The smut whisperer
Plant parasites have always been a plague for farmers. One of the most dangerous parasites are smuts, which preferentially infest food crops such as grain or corn. They attack the inside of plant cells and block the plant's defenses. However, they are very selective when it comes to choosing a host plant and are therefore difficult to control. Jan Schirawski, a geneticist from Jena, has specialized in the genome of smut. He and his team want to find out why the individual, genetically very similar strains of smuts are so choosy when it comes to choosing their host plant. Agriculture in particular could benefit from his research.
For many years you have been doing research on smuts: What fascinates you about this topic?
Smuts are fascinating organisms: they are very simply constructed but are capable of incredibly complex actions. As globally distributed eukaryotic unicellular organisms, they have a sex life, can completely change their morphology and growth behavior depending on their environment and, for the greatest possible reproduction, exploit plants that, after infestation with smut, provide their resources for the production of fungal spores. Smuts are molecularly accessible and therefore offer the opportunity to understand different aspects of the biology of eukaryotes in molecular detail. For example, the Sporisorium reilianum only infests corn and millet. The strains that infest corn cannot cause millet disease and vice versa. The molecular reason for this host specificity is currently unknown, something we would like to change through our research.

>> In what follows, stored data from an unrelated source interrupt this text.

(** The nested flush: if its calls succeed it commits what is pending and opens the next
    transaction. *)
Lemma flush_once_ran s :
  counter s = 0%Z →
  ∃ cs, ran [] cs s (flush_once s) ∧
    (succeeded cs → (autocommit s = true → pending (dbs s) = None) → db_ok (unwatch (flush_once s)) ∧
      executed (dbs (flush_once s)) = executed (dbs s)).
Proof.
  intros Hc. unfold flush_once. destruct (autocommit s) eqn:Hac.
  { exists []. split; [apply ran_refl|]. intros _ Ha. split; [|done].
    split; change (counter (unwatch s)) with (counter s); rewrite ?Hc, ?Ha by done; done. }
  set (s1 := if negb _ then _ else s).
  assert (∃ cs, ran [] cs s s1 ∧ (0 ≤ counter s1 ≤ 1)%Z ∧
    (succeeded cs → executed (dbs s1) = executed (dbs s))) as (cs1 & Hr1 & Hc1 & Hx1).
  { unfold s1. destruct (negb _).
    - destruct (exec_once_control _ s commit_control) as (e & Hr & Hc' & Hok).
      exists [(bs "COMMIT", e)]. split_and!; [done|lia|lia|].
      intros Hs. apply Forall_cons in Hs as [He _]. by apply Hok.
    - exists []. split_and!; [apply ran_refl|lia|lia|done]. }
  destruct (exec_once_control _ s1 begin_control) as (e & Hr2 & Hc2 & Hok2).
  exists (cs1 ++ [(bs "BEGIN", e)]). split; [exact (ran_trans [] [] _ _ _ _ _ Hr1 Hr2)|].
  intros [Hs1 Hs2]%Forall_app _. apply Forall_cons in Hs2 as [He _]. destruct (Hok2 He) as [Hx2 Hp2].
  rewrite bool_decide_true in Hp2 by done. split; [|by rewrite Hx2, Hx1].
  assert (frame s (exec_once (bs "BEGIN") s1).2) as Hf by (etrans; [apply Hr1|apply Hr2]).
  split; [simpl; lia|rewrite Hp2; simpl; lia|].
  change (autocommit (unwatch ?x)) with (autocommit x). rewrite (frame_autocommit _ _ Hf). congruence.
Qed.

(** One statement with its flush. *)
Lemma exec_spec_ran sql s :
  is_insert sql →
  ∃ cs, ran [sql] cs s (exec_spec sql s).2 ∧
    (succeeded cs → db_ok (unwatch s) → db_ok (unwatch (exec_spec sql s).2) ∧
      executed (dbs (exec_spec sql s).2) = executed (dbs s) ++ [sql]).
Proof.
  intros Hi. unfold exec_spec.
  destruct (exec_once_insert sql s Hi) as (e & Hst & Hr & Hc & Hok).
  pose proof (frame_autocommit _ _ (ran_frame _ _ _ _ Hr)) as Hac.
  destruct (exec_once sql s) as [st s1]. cbn [fst snd] in *.
  destruct (bool_decide (st = PDNS_OK) && (50 <=? counter s1)%Z) eqn:Hflush; cbn [snd].
  - destruct (flush_once_ran (set_counter 0 s1)) as (cs & Hr2 & Hok2); [done|].
    exists ([(sql, e)] ++ [] ++ cs). split.
    { exact (ran_trans [sql] [] _ _ _ _ _ Hr (ran_trans [] [] _ _ _ _ _ (ran_counter 0 s1) Hr2)). }
    intros Hs. apply Forall_cons in Hs as [He Hs]. destruct (Hok He) as [Hx Hp].
    intros [_ _ Ha]. destruct (Hok2 Hs) as [Hd2 Hx2].
    + intros Hau. change (dbs (set_counter 0 s1)) with (dbs s1). rewrite Hp, Ha; [done|].
      change (autocommit s = true). by rewrite <- Hac.
    + split; [done|]. rewrite Hx2. exact Hx.
  - exists [(sql, e)]. split; [done|]. intros Hs. apply Forall_cons in Hs as [He _].
    destruct (Hok He) as [Hx Hp]. intros [Hcs Hl Ha]. split; [|done].
    simpl in He. subst e. rewrite Hst in Hflush. cbn in Hflush. apply Z.leb_gt in Hflush.
    change (counter (unwatch s)) with (counter s) in *.
    split; change (counter (unwatch s1)) with (counter s1); [lia| |].
    + rewrite Hp. destruct (pending (dbs s)); simpl in *; rewrite ?length_app; simpl; lia.
    + intros Hau. rewrite Hp, Ha; [done|].
      change (autocommit s = true). by rewrite <- Hac.
Qed.

Lemma exec_all_ran sqls s :
  Forall is_insert sqls →
  ∃ s' cs, exec_all sqls s = Ok s' ∧ exec_all sqls (unwatch s) = Ok (unwatch s') ∧
    ran sqls cs s s' ∧
    (succeeded cs → db_ok (unwatch s) → db_ok (unwatch s') ∧
      executed (dbs s') = executed (dbs s) ++ sqls).
Proof.
  intros Hall; revert s; induction Hall as [|sql sqls Hsql Hall IH]; intros s.
  { exists s, []. rewrite app_nil_r. split_and!; [done|done|apply ran_refl|done]. }
  rewrite !exec_all_cons, exec_spec_unwatch.
  destruct (exec_spec_ran sql s Hsql) as (cs1 & Hr1 & Hok1).
  destruct (IH (exec_spec sql s).2) as (s' & cs2 & -> & -> & Hr2 & Hok2).
  exists s', (cs1 ++ cs2). split_and!; [done|done|exact (ran_trans [sql] sqls _ _ _ _ _ Hr1 Hr2)|].
  intros [Hs1 Hs2]%Forall_app Hok. destruct (Hok1 Hs1 Hok) as [Hok' Hx1].
  destruct (Hok2 Hs2 Hok') as [Hok'' Hx2]. split; [done|]. by rewrite Hx2, Hx1, <- app_assoc.
Qed.

End batching.

(** ** Rotation *)

Section rotation.
Context `{Build, SqliteLaws} {Q : Type} `{!Mailbox Q (list byte)}.
Implicit Types (s : sqlite_t Q).

(** The INSERTs committed are [rows], and none is waiting. *)
Definition settled (rows : list (list byte)) s : Prop :=
  durable (sq s) = rows ∧ default [] (pending (sq s)) = [].

(** The statements that are not INSERTs keep it so, whether they succeed or fail. *)
Lemma exec_once_settled rows sql s :
  is_create sql ∨ is_control sql → settled rows s → settled rows (exec_once sql s).2.
Proof.
  unfold settled, exec_once. intros Hsql [<- Hp].
  destruct (sqlite3_exec sql (sq s)) as [e d] eqn:E. simpl. destruct (decide (e = 0%Z)) as [->|Hne].
  - unfold is_control in Hsql. rewrite !elem_of_cons, elem_of_nil in Hsql.
    destruct Hsql as [Hsql|[->|[->|[]]]].
    + by destruct (create_law _ _ _ Hsql E) as [-> ->].
    + by destruct (begin_law _ _ E) as (_ & -> & ->).
    + destruct (commit_law _ _ E) as [-> ->]. by rewrite Hp, app_nil_r.
  - destruct (error_law _ _ _ _ (or_intror Hsql) E Hne) as [-> [-> | ->]]; done.
Qed.

Lemma exec_spec_settled rows sql s :
  is_create sql ∨ is_control sql → settled rows s → settled rows (exec_spec sql s).2.
Proof.
  intros Hsql Hs. unfold exec_spec. pose proof (exec_once_settled _ _ _ Hsql Hs) as Hs1.
  destruct (exec_once sql s) as [st s']. cbn [snd] in *. destruct (_ && _); [|done].
  change (settled rows (set_counter 0 s')) in Hs1. revert Hs1. generalize (set_counter 0 s').
  intros s1 Hs1. unfold flush_once. destruct (autocommit s1); [done|].
  destruct (negb _); repeat apply exec_once_settled; eauto using begin_control, commit_control.
Qed.

Lemma db_flush_settled rows s :
  settled rows s → ∃ st s', db_flush s = Ok (st, s') ∧ settled rows s'.
Proof.
  intros Hs. unfold db_flush, db_flush_with. destruct (autocommit s); [by eexists _, _|].
  pose proof (exec_spec_settled rows _ s (or_intror commit_control) Hs) as Hc.
  destruct (negb _); rewrite ?db_exec_is_spec; simpl; rewrite db_exec_is_spec;
    (eexists _, _; split; [done|]; apply exec_spec_settled; eauto using begin_control).
Qed.

(** Opening the database, whatever SQLite answers. *)
Lemma db_open_settled rows file s :
  durable (sq s) = rows → pending (sq s) = None →
  ∃ st s', db_open file s = Ok (st, s') ∧ settled rows s'.
Proof.
  intros Hd Hp. unfold db_open. destruct (sqlite3_open_v2 file (sq s)) as [e d] eqn:E.
  destruct (open_law _ _ _ _ E Hp) as [Hd' Hp'].
  assert (settled rows (set_db true d s)) as Hs0 by (split; simpl; by rewrite ?Hd', ?Hp').
  destruct (negb _); [by eexists _, _|]. rewrite db_exec_is_spec.
  pose proof (exec_spec_settled rows SQL_CREATE_TABLE _ (or_introl (or_introl eq_refl)) Hs0) as Hs1.
  destruct (exec_spec SQL_CREATE_TABLE _) as [? s1]. cbn [mbind outcome_bind snd] in *.
  rewrite db_exec_is_spec.
  pose proof (exec_spec_settled rows SQL_CREATE_INDEX _ (or_introl (or_intror eq_refl)) Hs1) as Hs2.
  destruct (exec_spec SQL_CREATE_INDEX _) as [? s2]. cbn [mbind outcome_bind snd] in *.
  destruct (db_flush_settled rows s2 Hs2) as (st & s3 & -> & Hs3). by eexists _, _.
Qed.

(** C32: Rotating (SIGHUP) closes and reopens the database, and returns PDNS_OK whatever
    SQLite answers, also when the file cannot be opened again or the schema cannot be
    created.  The INSERTs of the open transaction are rolled back, not flushed: exactly
    the committed ones are still there, and none is pending.  The queue and the settings
    are as before. *)
Theorem rotation_rolls_back s name :
  db s = true → dbfile s = Some name →
  ∃ s', logsqlite_rotate s = Ok (PDNS_OK, s') ∧ frame s s' ∧
    durable (sq s') = durable (sq s) ∧ default [] (pending (sq s')) = [].
Proof.
  intros Hdb Hf. unfold logsqlite_rotate. rewrite Hdb.
  unfold db_close. cbn [mbind outcome_bind mret outcome_ret dbfile set_db]. rewrite Hf, Hdb.
  set (s1 := set_db true (sqlite3_close (sq s)) s). destruct (close_law (sq s)) as [Hd Hp].
  destruct (db_open_settled (durable (sq s)) name s1) as (st & s' & Ho & Hd' & Hp'); [done|done|].
  rewrite Ho. exists s'. split_and!; [done| |done|done].
  apply db_open_frame in Ho. etrans; [|exact Ho]. by repeat split.
Qed.
End rotation.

The genome of the Sporisorium reilianum has already been decoded. Genes that are important for the infestation have been identified. What makes the plant pest Sporisorium reilianum so dangerous?
The tricky thing about an infection with the Sporisorium reilianum is that it already takes place in the seedling stage of the host plant, but visible symptoms only appear at harvest time: too late to save the harvest. Fascinatingly, the fungus lives inside the plant for almost the entire plant life without being eliminated by the plant's numerous and effective defense mechanisms. Our research suggests that the fungus produces special proteins that are transferred into the plant tissue and serve to disable the plant's defense mechanisms. Such proteins must be optimized for interaction with the specific plant proteins. To discover these host-adapted fungal proteins, we compare the genomes of closely related smuts and look for genes that are significantly less well conserved.
What genetic characteristics distinguish the pathogen?
From the geneticist's point of view, this is his ability to reproduce sexually. Mating is also an essential prerequisite for plant infection, as the fungus colonizes the plant as a dikaryotic filament. Shortly before the spores are formed, the two cell nuclei fuse. When the spores now germinate, meiosis occurs, whereby the genomes of the parent cells are randomly mixed in the offspring. My research group in Jena uses this property to decipher the genetic basis of the host and symptom specificity of the fungus.
How does the host plant react to the plant parasite?
The host plant has efficient defense mechanisms against infestation by microorganisms. When the fungus Sporisorium reilianum colonizes its host plant, it induces the defense mechanisms of the plant. However, the defense reactions are only weak, which suggests that the fungus is able to specifically override the induced plant defense. In the laboratory, we have created a variant of the fungus that lacks a gene region that we identified. This variant is effectively fended off by the plant. It is possible that we have discovered a gene region of the fungus whose genes are needed for the suppression of the plant defense.
The pathogen does not affect every plant species equally. Why is that? Are there genetic causes that explain the pathogen's selective nature?
The exact genetic causes for the selective nature of the pathogen are still unknown. To clarify these exciting questions, we use approaches from classical genetics, which we combine with modern methods of genome sequencing and functional gene analysis. In the laboratory, we use the fungus's ability to mate to create hybrids of corn- and millet-infecting strains that form offspring with hybrid genomes of both parent cells. We study genomic similarities of the offspring that can still infect the one host plant and identify genomic differences from the offspring that cannot infect the same plant species. Using this approach, we have already identified interesting candidate genes whose influence on host selection is currently being investigated.
What do you hope to achieve with your research?
With our research, we want above all to create fundamental knowledge with which these simple, yet complex organisms can be better understood. We hope that the research will not only lead to an understanding of the interaction of Sporisorium reilianum with corn and millet, but also provide important clues to the mechanisms of the development of new plant diseases (through host changes of known pathogens). In addition, the findings will help to understand the economically extremely relevant rust fungi, which are closely related to the smuts but genetically very difficult to access. The understanding of the mechanisms by which the fungus interferes with plant development and plant defense might lead to the development of new strategies to further increase the agricultural production of grain. Our research will therefore help to improve agriculture and thus the food we all eat.